Lições de Arquitetura: Domínio Público - Fichamento

Grátis: Lições de Arquitetura Herman Hertzberger - Material Claro e  Objetivo em PDF para Estudo Rápido

 Na primeira parte de seu livro Hertzberger propõe que a arquitetura não deve ser uma arte acabada, rígida e definida. Ela deve ter espaço para que os seus usuários possam adaptá-la, mudá-la, torná-la mais conveniente e agradável a si mesmos por meio de sua apropriação. Ele dá o exemplo de um escritório em que o espaço designado aos funcionários era como uma tela em branco, pronta para ser caracterizada com o que quer que seus usuários gostassem.
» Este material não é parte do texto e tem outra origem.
(** X17: Jira's [initialize].  With a required field missing or empty it
    returns false at once: no connection is attempted and the adapter is
    left as it was.  It returns true exactly when the configuration is
    valid, the client constructor returns and the [server_info] call of
    the connection test returns, and then the adapter is marked
    initialized with the client set.  When the constructor returns but
    the connection test fails, it returns false and leaves the client
    set, the adapter not marked initialized.  The configuration is never
    changed. *)
Theorem jira_initialize_spec :
  forall (W : Type) (connect : JiraConnection.Connect W)
         (a : JiraConnection.Adapter W) (st : W * list JiraConnection.call),
    JiraConnection.config (JiraConnection.initialize connect a st).1.2
      = JiraConnection.config a /\
    (validate_config (JiraConnection.config a)
                     JiraConnection.required_fields = false ->
     JiraConnection.initialize connect a st = ((false, a), st)) /\
    ((JiraConnection.initialize connect a st).1.1 = true ->
     JiraConnection.initialized
       (JiraConnection.initialize connect a st).1.2 = true /\
     is_Some (JiraConnection.jira_client
                (JiraConnection.initialize connect a st).1.2)) /\
    ((JiraConnection.initialize connect a st).1.1 = false ->
     JiraConnection.initialized
       (JiraConnection.initialize connect a st).1.2
     = JiraConnection.initialized a) /\
    (forall server username api_token client w1,
       validate_config (JiraConnection.config a)
                       JiraConnection.required_fields = true ->
       JiraConnection.config a !! "server" = Some server ->
       JiraConnection.config a !! "username" = Some username ->
       JiraConnection.config a !! "api_token" = Some api_token ->
       connect {["server" := server;
                 "verify" := dict_get (JiraConnection.config a) "verify_ssl"
                                      (PBool true)]}
               username api_token st.1 = (Ret client, w1) ->
       (JiraConnection.initialize connect a st).1.1
         = is_ret (JiraConnection.server_info client w1).1 /\
       JiraConnection.jira_client
         (JiraConnection.initialize connect a st).1.2 = Some client).
Proof.
intros W connect a st.
unfold JiraConnection.initialize.
destruct (validate_config (JiraConnection.config a)
            JiraConnection.required_fields) eqn:Hvalid; cbn [negb].
2:{ repeat split; try done; intros; simplify_eq. }
destruct (JiraConnection.config a !! "server") as [server|] eqn:Hserver.
2:{ repeat split; try done; intros; simplify_eq. }
destruct (JiraConnection.config a !! "username") as [username|] eqn:Huser.
2:{ repeat split; try done; intros; simplify_eq. }
destruct (JiraConnection.config a !! "api_token") as [api_token|] eqn:Htok.
2:{ repeat split; try done; intros; simplify_eq. }
unfold remote.
destruct (connect _ username api_token st.1) as [[client|e] w1] eqn:Hconn.
2:{ cbn. repeat split; try done; intros; simplify_eq; congruence. }
cbn [fst snd].
destruct (jira_test_connection_run
            (JiraConnection.mkAdapter (JiraConnection.config a) (Some client)
               (JiraConnection.initialized a))
            client
            (w1, st.2 ++ [JiraConnection.CallConnect
                            {["server" := server;
                              "verify" := dict_get (JiraConnection.config a)
                                            "verify_ssl" (PBool true)]}
                            username api_token]) eq_refl)
  as (response & Hrun & Hflag).
rewrite Hrun. cbn [fst snd] in *. rewrite Hflag.
destruct (JiraConnection.server_info client w1) as [[info|e] w2] eqn:Hinfo;
  cbn [fst snd is_ret];
  (repeat split; try done; try (by eexists));
  simplify_eq;
  match goal with
  | Hc : connect _ _ _ _ = (Ret ?c, _) |- _ =>
    rewrite Hconn in Hc; simplify_eq
  end;
  by rewrite ?Hinfo.
Qed.

Lemma jira_initialize_spec_witness :
  validate_config jira_config JiraConnection.required_fields = true /\
  (JiraConnection.initialize refusing_connect fresh_jira_adapter (0%nat, [])).1.1
    = false /\
  JiraConnection.jira_client
    (JiraConnection.initialize refusing_connect fresh_jira_adapter
       (0%nat, [])).1.2
    = Some refusing_session.
Proof.
split; [vm_refl|].
apply (proj2 (proj2 (proj2 (proj2
         (jira_initialize_spec nat refusing_connect fresh_jira_adapter
            (0%nat, [])))))
         (PStr "https://jira.example.com") (PStr "alice") (PStr "secret")
         refusing_session 1%nat);
  vm_refl.
Defined.

(** X18: Jira's [health_check] never raises.  Without a client it makes
    no request and reports unhealthy.  With a client it makes exactly one
    [current_user] request, and reports healthy exactly when that request
    returns and the configuration has a "server" entry: a failed request
    or a missing entry is reported as unhealthy, not raised. *)
Theorem jira_health_check_spec :
  forall (W : Type) (a : JiraConnection.Adapter W)
         (st : W * list JiraConnection.call),
    exists report,
      (JiraConnection.health_check a st).1 = Ret report /\
      match JiraConnection.jira_client a with
      | None =>
        (JiraConnection.health_check a st).2 = st /\
        truthy (dict_get report "healthy" PNone) = false
      | Some client =>
        (JiraConnection.health_check a st).2
        = ((JiraConnection.current_user client st.1).2,
           st.2 ++ [JiraConnection.CallCurrentUser]) /\
        truthy (dict_get report "healthy" PNone)
        = is_ret (JiraConnection.current_user client st.1).1
          && bool_decide (is_Some (JiraConnection.config a !! "server"))
      end.
Proof.
intros W a st.
unfold JiraConnection.health_check, catch_all, mbind, remote, mret, mraise.
destruct (JiraConnection.jira_client a) as [client|].
- destruct (JiraConnection.current_user client st.1) as [[user|e] w1];
    cbn [fst snd is_ret andb].
  + destruct (JiraConnection.config a !! "server") as [server|];
      (eexists; split; [reflexivity|split; [reflexivity|]]);
      unfold dict_get; by rewrite lookup_insert_eq.
  + eexists; split; [reflexivity|split; [reflexivity|]].
    unfold dict_get; by rewrite lookup_insert_eq.
- eexists; split; [reflexivity|split; [reflexivity|]].
  unfold dict_get; by rewrite lookup_insert_eq.
Qed.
Dessa forma, as pessoas desenvolviam uma conexão muito mais positiva e intensa com o local de trabalho, podendo se expressar na forma do seu próprio ambiente. 
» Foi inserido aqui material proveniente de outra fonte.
(** A document with no [title-info], a PNG picture and a section whose title
    is blank. *)
Definition bare_document : node :=
  Tag "[document]" []
    [Tag "FictionBook" []
       [Tag "description" [] [Tag "document-info" [] []];
        Tag "body" []
          [Tag "section" [] [Tag "title" [] [Tag "p" [] [NavigableString "  "]];
                             Tag "p" [] [NavigableString "Text"]]];
        Tag "binary" [("id", "cover.png"); ("content-type", "image/png")]
          [NavigableString "iVBORw0KGgo="]]].

(** A document whose second author has no name part. *)
Definition anonymous_author_document : node :=
  Tag "[document]" []
    [Tag "FictionBook" []
       [Tag "description" []
          [Tag "title-info" []
             [Tag "author" [] [Tag "last-name" [] [NavigableString "Lee"];
                               Tag "first-name" [] [NavigableString "Ann"]];
              Tag "author" [] [Tag "nickname" [] [NavigableString "anon"]]]];
        Tag "body" [] []]].

(** The paths of the packages that the writer finished in a history, oldest
    first. *)
Definition written (t : trace) : list string :=
  flat_map (fun ev => match ev with Wrote p _ => [p] | Logged _ _ => [] end) t.

(** Does the character occur in the string? *)
Definition occurs (c : ascii) (s : string) : bool :=
  existsb (Ascii.eqb c) (list_ascii_of_string s).

(* ================================================================== *)
(** * The caller: process_file (bot.py) *)

(** [process_file(file_path, file_name)]: the name the user gave the upload
    chooses the driver, the path of the downloaded file is what is converted. *)
Definition process_file {L} (w : Env) (file_path file_name : string) : M L (list string) :=
  if Py.endswith file_name ".zip" then convert_archive w file_path
  else
    output_path <- convert_file w file_path ;;
    Run.ret [output_path].

(** Has the last component of the path a character other than a dot? *)
Definition has_stem_char (stem : string) : bool :=
  existsb (fun c => negb (Ascii.eqb c "."%char)) (list_ascii_of_string (Py.basename stem)).

(* ================================================================== *)
(** * Localized messages: get_localization (bot.py) *)

From Stdlib Require DecimalZ.

(** What [json.load] returns.  A number keeps its literal: the bot does no
    arithmetic on the values it reads here. *)
Inductive json : Type :=
| JNull
| JBool (b : bool)
| JNumber (literal : string)
| JString (s : string)
| JArray (l : list json)
| JObject (d : list (string * json)).

(** The exceptions of the dictionary operations. *)
Inductive bot_exn : Type := KeyError | AttributeError | TypeError.

(** A [dict] with string keys: its items in insertion order. *)
Definition dict : Type := list (string * json).

Fixpoint dict_get (d : dict) (key : string) : option json :=
  match d with
  | [] => None
  | (k, v) :: d' => if String.eqb k key then Some v else dict_get d' key
  end.


(** [str(chat_id)] for an integer. *)
Definition str_of_int (z : Z) : string := NilEmpty.string_of_int (Z.to_int z).

(** [obj.get(key, default)]: only a [dict] has the method. *)
Definition json_get (obj : json) (key : string) (default : json) : bot_exn + json :=
  match obj with
  | JObject d => inr (match dict_get d key with Some v => v | None => default end)
  | _ => inl AttributeError
  end.

(** [localizations[lang_code]]: the keys are strings; a list or a dict as key
    cannot be hashed, any other value is a key that is not there. *)
Definition localizations_item (localizations : dict) (lang_code : json) : bot_exn + json :=
  match lang_code with
  | JString s =>
      match dict_get localizations s with
      | Some table => inr table
      | None => inl KeyError
      end
  | JArray _ | JObject _ => inl TypeError
  | _ => inl KeyError
  end.

(** [get_localization(chat_id, key)], with the two global dictionaries it
    reads as arguments. *)
Definition get_localization (localizations : dict) (user_settings : json)
           (chat_id : Z) (key : string) : bot_exn + json :=
  match json_get user_settings (str_of_int chat_id) (JString "en") with
  | inl e => inl e
  | inr lang_code =>
      match localizations_item localizations lang_code with
      | inl e => inl e
      | inr table => json_get table key (JString EmptyString)
      end
  end.


(** Every stored preference names a language whose table is loaded. *)
Definition preferences_loaded (localizations : dict) (d : dict) : Prop :=
  forall (k : string) (v : json),
    dict_get d k = Some v ->
    exists (code : string) (table : dict),
      v = JString code /\ dict_get localizations code = Some (JObject table).

(** The text a table gives for a key. *)
Definition table_text (table : dict) (key : string) : json :=
  match dict_get table key with Some v => v | None => JString EmptyString end.

(** Two loaded languages and one stored preference. *)
Definition two_languages : dict :=
  [("en", JObject [("greeting", JString "Hello")]);
   ("ru", JObject [("greeting", JString "Privet")])].

Definition one_preference : dict := [("42", JString "ru")].

(** A paragraph of which one word is emphasised. *)
Definition emphasised_paragraph : element :=
  Element ["section"; "body"; "FictionBook"; "[document]"]
    (Tag "p" [] [NavigableString "It was ";
                 Tag "emphasis" [] [NavigableString "very"];
                 NavigableString " cold."]).

(* ================================================================== *)
(** * Properties *)

Unset Implicit Arguments.

(** ** Strings *)

Lemma append_nil_r (s : string) : s ++ EmptyString = s.
Proof. induction s as [|c s IH]; simpl; [reflexivity | now rewrite IH]. Qed.

Lemma append_assoc (a b c : string) : (a ++ b) ++ c = a ++ (b ++ c).
Proof. induction a as [|x a IH]; simpl; [reflexivity | now rewrite IH]. Qed.

Lemma join_cons (x : string) (l : list string) : Py.join (x :: l) = x ++ Py.join l.
Proof.
  unfold Py.join. destruct l as [|y l]; simpl.
  - now rewrite append_nil_r.
  - reflexivity.
Qed.

Lemma join_app (l1 l2 : list string) : Py.join (l1 ++ l2)%list = Py.join l1 ++ Py.join l2.
Proof.
  induction l1 as [|x l1 IH].
  - reflexivity.
  - rewrite <- app_comm_cons, !join_cons, IH. now rewrite append_assoc.
Qed.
Segundo o autor, esta relação entre espaço e aqueles que dele usufruem pode ser melhor explorada nos espaços públicos, mas para tal é necessário que estes permitam a relação. Ele então afirma que os espaços públicos sejam dotados de "zonas intermediárias", como escadas, pátios, varandas, halls, ruas internas etc. Estes funcionariam como espaços de transição e encontro, sendo fundamentais para o exercício da cidadania e da convivência, pois rompem a separação rígida entre “meu espaço” e “espaço de todos”. O espaço só é verdadeiramente público, ou comum, quando se há uma apropriação dele por parte das pessoas. 

 Nesse sentido, olhando pela ótica do filósofo Vilém Flusser, o arquiteto tem uma responsabilidade com seu seu projeto, que deve se ater a relação das pessoas com o espaço, e não somente se preocupar com sua função primária.